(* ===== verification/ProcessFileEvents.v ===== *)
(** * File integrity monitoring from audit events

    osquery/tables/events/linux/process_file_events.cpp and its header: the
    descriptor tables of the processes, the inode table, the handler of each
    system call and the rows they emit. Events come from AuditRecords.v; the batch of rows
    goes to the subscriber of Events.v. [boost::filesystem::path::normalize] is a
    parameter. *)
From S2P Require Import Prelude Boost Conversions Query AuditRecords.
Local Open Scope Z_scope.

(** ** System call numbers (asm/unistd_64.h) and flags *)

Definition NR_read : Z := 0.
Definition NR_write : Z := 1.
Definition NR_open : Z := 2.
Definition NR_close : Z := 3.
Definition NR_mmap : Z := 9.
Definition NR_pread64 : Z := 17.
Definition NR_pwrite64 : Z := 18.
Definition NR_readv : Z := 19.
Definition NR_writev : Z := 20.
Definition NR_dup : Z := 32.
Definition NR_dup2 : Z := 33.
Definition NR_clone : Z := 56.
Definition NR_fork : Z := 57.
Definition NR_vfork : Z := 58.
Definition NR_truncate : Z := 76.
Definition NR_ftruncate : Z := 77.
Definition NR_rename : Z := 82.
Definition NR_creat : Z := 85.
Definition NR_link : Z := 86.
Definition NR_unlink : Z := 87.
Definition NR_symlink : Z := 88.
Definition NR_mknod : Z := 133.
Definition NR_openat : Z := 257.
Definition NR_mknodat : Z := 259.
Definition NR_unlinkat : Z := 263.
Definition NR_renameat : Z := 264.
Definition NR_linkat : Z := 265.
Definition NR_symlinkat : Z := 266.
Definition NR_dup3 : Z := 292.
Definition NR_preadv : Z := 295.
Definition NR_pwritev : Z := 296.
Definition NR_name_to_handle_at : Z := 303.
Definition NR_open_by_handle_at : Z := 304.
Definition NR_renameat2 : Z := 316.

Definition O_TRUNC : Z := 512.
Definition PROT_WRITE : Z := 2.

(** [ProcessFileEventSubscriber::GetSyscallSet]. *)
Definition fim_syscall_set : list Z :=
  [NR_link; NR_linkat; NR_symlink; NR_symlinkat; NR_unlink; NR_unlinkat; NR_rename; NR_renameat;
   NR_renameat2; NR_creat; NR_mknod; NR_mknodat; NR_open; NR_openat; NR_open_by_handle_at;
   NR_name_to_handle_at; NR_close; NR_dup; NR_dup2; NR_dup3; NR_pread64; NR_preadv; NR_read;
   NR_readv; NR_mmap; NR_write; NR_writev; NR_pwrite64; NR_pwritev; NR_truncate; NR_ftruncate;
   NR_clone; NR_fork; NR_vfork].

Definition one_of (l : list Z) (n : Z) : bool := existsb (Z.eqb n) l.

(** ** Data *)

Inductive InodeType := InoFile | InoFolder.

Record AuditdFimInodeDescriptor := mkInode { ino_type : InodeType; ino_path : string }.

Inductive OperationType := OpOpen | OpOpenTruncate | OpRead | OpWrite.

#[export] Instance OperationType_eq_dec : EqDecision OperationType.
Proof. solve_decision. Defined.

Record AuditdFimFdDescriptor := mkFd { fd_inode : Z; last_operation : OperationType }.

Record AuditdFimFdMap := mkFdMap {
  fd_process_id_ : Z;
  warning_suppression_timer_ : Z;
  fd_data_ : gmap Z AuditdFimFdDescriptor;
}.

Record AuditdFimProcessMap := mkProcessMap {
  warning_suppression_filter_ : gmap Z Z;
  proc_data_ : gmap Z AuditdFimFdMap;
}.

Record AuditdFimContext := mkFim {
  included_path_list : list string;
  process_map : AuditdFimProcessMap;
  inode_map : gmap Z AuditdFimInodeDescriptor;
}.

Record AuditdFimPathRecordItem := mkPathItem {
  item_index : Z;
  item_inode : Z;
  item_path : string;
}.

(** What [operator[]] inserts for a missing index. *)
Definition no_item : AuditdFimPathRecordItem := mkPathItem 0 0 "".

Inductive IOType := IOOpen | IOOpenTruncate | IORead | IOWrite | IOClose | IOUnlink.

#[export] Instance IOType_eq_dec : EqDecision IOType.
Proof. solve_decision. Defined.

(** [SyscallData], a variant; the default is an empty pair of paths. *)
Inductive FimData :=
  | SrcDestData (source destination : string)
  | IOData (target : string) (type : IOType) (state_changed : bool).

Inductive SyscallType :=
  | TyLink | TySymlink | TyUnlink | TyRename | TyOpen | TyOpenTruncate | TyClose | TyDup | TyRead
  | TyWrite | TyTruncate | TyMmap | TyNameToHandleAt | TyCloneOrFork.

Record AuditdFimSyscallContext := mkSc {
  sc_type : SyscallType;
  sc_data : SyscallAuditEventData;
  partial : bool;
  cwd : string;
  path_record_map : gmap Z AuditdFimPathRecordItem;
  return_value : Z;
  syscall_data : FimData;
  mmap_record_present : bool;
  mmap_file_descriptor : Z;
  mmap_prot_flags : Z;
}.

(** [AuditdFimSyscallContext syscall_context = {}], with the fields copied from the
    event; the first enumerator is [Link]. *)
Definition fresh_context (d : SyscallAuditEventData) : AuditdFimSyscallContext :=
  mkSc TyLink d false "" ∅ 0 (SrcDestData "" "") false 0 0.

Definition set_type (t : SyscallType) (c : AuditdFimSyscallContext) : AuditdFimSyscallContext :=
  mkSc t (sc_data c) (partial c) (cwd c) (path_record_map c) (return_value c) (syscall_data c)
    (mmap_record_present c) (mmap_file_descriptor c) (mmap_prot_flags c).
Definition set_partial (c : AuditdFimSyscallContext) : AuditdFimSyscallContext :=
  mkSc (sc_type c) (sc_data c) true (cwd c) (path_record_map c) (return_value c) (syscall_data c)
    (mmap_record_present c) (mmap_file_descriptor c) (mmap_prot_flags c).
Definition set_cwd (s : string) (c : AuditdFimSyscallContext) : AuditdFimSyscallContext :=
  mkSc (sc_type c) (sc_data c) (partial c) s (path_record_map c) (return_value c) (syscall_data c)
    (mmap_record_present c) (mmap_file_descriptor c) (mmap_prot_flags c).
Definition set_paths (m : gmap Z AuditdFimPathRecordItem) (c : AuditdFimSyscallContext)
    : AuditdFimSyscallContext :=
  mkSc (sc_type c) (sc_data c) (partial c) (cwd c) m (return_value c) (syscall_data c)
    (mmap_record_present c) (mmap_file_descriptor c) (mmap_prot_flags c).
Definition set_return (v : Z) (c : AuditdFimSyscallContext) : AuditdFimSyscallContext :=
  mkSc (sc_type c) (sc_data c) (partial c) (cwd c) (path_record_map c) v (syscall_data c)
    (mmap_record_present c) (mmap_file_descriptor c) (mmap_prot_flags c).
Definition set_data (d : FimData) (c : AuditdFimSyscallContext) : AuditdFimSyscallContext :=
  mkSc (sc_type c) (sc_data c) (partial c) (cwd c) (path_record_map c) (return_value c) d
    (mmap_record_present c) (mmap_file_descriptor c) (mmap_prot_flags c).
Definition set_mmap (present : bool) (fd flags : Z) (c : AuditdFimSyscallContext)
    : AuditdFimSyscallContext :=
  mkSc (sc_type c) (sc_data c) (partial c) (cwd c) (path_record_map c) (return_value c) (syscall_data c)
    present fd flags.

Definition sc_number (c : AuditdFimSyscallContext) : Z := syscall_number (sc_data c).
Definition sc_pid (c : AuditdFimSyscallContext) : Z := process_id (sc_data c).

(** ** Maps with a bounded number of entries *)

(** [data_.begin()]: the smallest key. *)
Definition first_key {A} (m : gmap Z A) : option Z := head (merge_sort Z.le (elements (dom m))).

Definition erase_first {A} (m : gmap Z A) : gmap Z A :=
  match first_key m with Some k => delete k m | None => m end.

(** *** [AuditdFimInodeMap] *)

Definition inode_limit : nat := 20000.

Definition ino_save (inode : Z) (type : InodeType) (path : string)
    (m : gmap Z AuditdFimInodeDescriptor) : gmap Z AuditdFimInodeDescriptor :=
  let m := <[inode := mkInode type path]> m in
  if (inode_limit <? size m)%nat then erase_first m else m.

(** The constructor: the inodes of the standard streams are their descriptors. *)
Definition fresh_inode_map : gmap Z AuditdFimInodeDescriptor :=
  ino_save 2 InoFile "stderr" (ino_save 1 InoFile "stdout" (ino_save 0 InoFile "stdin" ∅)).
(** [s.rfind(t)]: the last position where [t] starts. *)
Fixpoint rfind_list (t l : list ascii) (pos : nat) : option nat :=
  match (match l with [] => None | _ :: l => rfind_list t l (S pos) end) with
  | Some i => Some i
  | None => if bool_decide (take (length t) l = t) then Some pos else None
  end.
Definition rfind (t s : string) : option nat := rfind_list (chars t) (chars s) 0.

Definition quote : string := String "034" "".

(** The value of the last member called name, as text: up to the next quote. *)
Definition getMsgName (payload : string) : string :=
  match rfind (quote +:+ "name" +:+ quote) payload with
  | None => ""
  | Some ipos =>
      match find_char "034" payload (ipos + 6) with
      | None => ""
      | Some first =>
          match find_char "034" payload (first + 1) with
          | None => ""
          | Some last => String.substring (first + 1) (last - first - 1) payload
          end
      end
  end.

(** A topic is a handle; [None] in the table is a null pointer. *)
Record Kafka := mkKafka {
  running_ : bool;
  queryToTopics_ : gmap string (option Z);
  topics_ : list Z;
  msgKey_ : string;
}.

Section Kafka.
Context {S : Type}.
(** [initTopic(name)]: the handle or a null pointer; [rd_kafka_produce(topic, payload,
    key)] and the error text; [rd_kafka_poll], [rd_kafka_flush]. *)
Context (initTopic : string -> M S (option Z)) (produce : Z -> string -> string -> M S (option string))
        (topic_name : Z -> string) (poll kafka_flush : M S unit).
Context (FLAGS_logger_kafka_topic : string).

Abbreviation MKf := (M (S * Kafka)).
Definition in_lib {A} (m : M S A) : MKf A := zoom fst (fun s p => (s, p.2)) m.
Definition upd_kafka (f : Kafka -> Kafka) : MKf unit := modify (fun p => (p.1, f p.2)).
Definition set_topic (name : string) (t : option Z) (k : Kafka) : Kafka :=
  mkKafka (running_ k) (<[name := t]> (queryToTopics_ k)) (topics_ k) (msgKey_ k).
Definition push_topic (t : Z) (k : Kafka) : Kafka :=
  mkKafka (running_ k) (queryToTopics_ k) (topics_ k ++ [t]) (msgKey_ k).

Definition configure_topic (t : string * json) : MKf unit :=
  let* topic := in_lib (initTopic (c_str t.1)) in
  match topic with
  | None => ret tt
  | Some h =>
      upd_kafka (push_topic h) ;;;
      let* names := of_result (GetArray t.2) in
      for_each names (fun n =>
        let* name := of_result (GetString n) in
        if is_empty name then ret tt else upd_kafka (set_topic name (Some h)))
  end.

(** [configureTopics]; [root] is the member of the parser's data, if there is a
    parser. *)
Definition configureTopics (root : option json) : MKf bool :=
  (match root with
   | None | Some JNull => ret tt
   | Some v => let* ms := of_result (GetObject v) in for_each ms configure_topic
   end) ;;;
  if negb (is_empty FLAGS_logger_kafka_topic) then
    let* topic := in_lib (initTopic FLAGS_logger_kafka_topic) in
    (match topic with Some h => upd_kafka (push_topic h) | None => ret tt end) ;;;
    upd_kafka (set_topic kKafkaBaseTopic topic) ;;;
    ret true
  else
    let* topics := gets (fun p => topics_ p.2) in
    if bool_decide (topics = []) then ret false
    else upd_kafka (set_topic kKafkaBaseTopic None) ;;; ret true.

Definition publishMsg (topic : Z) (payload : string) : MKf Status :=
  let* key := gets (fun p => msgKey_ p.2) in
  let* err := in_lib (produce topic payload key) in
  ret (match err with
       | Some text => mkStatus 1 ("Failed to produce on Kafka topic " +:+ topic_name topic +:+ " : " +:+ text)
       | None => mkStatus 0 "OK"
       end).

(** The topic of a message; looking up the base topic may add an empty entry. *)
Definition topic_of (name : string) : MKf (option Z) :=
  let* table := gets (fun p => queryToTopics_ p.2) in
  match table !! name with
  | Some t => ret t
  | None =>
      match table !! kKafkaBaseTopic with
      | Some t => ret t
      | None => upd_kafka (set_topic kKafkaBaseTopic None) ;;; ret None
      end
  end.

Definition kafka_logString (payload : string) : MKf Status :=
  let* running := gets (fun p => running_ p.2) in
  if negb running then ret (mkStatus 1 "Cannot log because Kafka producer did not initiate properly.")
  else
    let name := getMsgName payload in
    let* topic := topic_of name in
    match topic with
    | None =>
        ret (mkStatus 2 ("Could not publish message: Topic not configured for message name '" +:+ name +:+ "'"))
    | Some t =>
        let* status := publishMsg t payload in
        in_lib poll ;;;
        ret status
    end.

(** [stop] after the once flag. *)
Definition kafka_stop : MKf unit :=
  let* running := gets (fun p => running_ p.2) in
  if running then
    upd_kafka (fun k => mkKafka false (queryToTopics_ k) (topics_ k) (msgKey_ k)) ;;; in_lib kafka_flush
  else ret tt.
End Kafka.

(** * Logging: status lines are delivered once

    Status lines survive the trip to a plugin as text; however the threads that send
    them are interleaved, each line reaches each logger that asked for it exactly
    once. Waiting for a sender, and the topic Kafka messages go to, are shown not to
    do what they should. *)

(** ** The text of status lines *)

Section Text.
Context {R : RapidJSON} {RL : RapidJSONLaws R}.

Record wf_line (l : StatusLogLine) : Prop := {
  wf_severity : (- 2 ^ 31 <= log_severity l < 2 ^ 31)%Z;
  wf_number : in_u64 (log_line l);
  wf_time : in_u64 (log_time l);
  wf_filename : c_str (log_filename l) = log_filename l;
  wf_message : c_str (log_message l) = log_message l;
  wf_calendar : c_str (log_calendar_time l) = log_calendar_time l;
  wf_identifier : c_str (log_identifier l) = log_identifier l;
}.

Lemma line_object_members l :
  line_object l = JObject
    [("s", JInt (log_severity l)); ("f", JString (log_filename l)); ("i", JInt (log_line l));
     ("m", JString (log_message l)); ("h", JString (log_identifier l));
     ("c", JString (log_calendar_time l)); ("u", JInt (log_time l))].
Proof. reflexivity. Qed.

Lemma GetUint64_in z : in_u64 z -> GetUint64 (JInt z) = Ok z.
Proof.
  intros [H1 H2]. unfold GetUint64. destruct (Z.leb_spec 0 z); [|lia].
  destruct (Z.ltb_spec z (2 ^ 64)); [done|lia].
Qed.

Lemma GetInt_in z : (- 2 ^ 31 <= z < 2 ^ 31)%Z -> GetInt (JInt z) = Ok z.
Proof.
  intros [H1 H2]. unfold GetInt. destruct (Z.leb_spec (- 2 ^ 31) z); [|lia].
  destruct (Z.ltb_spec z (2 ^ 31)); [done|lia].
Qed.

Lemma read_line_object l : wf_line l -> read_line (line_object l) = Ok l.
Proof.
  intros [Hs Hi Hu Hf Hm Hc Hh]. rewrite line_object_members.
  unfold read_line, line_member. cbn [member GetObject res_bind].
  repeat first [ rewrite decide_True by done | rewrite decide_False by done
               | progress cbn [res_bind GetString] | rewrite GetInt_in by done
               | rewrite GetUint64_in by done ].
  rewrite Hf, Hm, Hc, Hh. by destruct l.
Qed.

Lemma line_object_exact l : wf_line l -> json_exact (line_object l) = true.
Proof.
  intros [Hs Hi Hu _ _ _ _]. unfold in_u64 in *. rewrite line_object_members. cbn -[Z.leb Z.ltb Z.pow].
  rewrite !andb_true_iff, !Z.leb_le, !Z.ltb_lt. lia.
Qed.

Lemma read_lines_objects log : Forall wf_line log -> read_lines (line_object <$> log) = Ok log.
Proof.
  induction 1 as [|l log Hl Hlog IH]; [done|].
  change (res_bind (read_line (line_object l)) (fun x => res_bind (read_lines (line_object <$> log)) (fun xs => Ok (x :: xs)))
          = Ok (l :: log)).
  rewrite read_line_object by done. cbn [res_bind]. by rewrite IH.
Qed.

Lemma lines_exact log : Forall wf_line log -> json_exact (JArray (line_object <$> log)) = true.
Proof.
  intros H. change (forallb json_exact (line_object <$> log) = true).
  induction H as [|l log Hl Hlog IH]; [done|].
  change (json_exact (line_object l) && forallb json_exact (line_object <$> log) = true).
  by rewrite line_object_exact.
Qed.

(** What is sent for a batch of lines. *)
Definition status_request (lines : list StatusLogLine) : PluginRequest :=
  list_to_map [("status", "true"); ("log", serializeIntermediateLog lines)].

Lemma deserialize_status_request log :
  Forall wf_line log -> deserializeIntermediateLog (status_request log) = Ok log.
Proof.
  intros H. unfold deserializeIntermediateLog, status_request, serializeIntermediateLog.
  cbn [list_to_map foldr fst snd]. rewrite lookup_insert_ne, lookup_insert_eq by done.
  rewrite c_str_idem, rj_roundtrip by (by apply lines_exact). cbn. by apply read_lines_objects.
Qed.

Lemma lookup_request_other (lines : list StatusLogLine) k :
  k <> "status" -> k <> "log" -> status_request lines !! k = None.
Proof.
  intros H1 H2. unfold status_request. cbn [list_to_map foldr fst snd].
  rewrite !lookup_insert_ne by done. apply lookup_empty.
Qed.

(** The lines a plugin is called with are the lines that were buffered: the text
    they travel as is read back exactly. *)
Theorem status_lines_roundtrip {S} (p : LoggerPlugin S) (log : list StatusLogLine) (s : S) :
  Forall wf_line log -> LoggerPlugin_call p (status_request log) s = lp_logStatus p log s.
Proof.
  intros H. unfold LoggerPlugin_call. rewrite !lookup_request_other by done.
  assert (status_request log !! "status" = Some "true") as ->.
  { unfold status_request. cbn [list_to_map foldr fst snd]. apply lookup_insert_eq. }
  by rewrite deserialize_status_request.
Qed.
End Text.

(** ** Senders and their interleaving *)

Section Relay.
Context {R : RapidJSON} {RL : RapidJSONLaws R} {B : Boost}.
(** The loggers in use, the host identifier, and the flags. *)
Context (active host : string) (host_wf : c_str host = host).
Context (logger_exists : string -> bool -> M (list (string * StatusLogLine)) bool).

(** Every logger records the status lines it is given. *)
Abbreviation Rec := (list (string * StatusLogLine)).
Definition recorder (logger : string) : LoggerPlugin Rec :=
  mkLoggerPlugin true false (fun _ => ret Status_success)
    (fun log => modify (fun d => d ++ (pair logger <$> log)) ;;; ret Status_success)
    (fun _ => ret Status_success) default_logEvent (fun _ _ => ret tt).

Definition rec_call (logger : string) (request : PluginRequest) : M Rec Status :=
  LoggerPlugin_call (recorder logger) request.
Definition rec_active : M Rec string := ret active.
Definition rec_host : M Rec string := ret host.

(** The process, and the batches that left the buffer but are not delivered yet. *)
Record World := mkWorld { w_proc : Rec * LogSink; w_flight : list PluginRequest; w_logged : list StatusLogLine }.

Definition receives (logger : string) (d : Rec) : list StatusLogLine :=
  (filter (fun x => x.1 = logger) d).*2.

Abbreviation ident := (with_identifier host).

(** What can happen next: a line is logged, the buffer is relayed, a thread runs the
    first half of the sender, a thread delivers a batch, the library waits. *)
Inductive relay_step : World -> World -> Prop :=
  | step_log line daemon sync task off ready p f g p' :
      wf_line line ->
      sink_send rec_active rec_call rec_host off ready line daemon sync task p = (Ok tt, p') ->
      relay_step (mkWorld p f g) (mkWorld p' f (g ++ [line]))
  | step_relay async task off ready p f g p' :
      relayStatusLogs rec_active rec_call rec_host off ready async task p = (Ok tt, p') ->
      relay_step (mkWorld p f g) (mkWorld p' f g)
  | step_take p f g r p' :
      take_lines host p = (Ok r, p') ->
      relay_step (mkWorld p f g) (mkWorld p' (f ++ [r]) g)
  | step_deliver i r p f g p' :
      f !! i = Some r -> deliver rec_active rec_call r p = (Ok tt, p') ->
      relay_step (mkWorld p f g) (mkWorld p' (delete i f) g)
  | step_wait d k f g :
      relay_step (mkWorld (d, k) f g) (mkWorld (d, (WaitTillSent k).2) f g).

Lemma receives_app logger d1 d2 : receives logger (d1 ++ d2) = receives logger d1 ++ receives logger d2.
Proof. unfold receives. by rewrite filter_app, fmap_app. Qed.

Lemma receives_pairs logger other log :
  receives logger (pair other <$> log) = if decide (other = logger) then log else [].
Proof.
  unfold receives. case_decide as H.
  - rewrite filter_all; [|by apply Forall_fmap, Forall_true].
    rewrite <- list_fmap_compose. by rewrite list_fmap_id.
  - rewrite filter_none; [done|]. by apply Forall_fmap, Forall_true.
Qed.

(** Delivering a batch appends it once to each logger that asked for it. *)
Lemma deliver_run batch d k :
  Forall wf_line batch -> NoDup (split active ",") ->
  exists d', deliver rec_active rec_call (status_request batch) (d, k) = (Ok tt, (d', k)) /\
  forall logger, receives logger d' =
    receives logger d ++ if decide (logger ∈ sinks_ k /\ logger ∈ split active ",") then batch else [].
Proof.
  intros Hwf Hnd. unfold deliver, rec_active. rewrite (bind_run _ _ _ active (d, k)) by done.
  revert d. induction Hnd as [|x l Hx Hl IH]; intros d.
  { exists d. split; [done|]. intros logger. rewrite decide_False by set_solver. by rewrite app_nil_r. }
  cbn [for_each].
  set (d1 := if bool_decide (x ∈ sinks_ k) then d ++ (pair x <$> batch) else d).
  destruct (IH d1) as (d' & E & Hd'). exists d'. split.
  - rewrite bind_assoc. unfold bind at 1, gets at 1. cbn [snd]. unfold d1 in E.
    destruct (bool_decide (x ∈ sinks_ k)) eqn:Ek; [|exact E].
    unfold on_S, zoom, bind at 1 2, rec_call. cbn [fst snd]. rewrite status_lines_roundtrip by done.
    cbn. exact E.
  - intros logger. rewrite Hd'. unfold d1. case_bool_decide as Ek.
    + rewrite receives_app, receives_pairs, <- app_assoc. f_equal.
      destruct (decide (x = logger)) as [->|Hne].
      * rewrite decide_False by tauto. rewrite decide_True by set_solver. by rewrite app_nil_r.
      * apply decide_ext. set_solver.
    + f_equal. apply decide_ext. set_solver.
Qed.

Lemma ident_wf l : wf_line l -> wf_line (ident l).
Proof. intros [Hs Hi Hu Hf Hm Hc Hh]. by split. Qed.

________________________

— ABOUT THIS EXERCISE —
Look through the entries above; copy every line holding the string "SrcDestData".

— RESULT OF THE EXERCISE —
  | SrcDestData (source destination : string)
  mkSc TyLink d false "" ∅ 0 (SrcDestData "" "") false 0 0.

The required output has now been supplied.